### THE DATA
※ ※ ※

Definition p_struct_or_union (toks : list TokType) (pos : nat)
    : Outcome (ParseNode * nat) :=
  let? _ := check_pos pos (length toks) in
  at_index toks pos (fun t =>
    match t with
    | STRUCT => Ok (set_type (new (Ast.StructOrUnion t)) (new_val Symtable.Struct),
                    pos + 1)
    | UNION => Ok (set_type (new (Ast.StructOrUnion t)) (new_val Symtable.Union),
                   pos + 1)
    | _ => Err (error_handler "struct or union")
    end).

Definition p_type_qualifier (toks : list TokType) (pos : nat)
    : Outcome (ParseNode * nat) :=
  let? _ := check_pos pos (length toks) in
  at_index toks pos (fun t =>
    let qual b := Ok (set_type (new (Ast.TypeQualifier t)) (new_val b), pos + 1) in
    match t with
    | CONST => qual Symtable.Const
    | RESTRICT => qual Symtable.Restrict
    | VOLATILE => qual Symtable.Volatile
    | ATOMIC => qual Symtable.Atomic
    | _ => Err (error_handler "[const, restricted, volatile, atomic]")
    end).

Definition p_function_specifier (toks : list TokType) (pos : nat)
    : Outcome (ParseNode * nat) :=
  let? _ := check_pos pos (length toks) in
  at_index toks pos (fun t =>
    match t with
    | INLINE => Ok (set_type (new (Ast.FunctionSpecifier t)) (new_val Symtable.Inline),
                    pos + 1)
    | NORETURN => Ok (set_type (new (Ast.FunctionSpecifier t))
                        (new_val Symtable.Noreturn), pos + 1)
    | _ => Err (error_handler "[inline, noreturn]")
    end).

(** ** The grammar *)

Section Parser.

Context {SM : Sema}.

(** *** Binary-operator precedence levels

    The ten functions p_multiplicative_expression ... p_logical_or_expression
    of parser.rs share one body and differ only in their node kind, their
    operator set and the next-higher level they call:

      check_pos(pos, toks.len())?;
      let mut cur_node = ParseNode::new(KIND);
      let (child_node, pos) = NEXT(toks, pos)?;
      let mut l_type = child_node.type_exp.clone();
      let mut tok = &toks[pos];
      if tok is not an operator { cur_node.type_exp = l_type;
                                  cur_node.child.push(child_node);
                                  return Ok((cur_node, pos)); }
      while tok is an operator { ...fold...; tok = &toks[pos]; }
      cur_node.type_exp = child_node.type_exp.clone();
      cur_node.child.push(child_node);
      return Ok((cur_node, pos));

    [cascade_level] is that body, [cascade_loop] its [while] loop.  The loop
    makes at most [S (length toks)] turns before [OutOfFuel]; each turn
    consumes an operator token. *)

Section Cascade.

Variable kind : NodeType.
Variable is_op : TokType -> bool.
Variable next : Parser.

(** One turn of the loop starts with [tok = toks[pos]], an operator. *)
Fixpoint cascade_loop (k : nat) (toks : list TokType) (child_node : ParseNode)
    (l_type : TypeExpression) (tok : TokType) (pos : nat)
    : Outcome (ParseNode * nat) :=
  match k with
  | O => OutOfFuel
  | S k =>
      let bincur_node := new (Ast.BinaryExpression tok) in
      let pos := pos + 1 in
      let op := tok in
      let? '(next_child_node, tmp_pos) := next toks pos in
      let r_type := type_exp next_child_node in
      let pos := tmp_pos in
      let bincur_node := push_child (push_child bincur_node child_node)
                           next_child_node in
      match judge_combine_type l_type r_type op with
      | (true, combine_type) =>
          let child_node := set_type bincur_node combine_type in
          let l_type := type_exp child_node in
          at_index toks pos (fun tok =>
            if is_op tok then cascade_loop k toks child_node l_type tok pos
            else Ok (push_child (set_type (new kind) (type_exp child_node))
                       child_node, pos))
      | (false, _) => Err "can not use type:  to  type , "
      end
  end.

※ ※ ※

### ABOUT THIS EXERCISE
Exactly the lines from the one holding "at_index toks pos (fun tok =>" through the end of the records above are to be returned, and nothing else.

### WRITTEN SOLUTION
          at_index toks pos (fun tok =>
            if is_op tok then cascade_loop k toks child_node l_type tok pos
            else Ok (push_child (set_type (new kind) (type_exp child_node))
                       child_node, pos))
      | (false, _) => Err "can not use type:  to  type , "
      end
  end.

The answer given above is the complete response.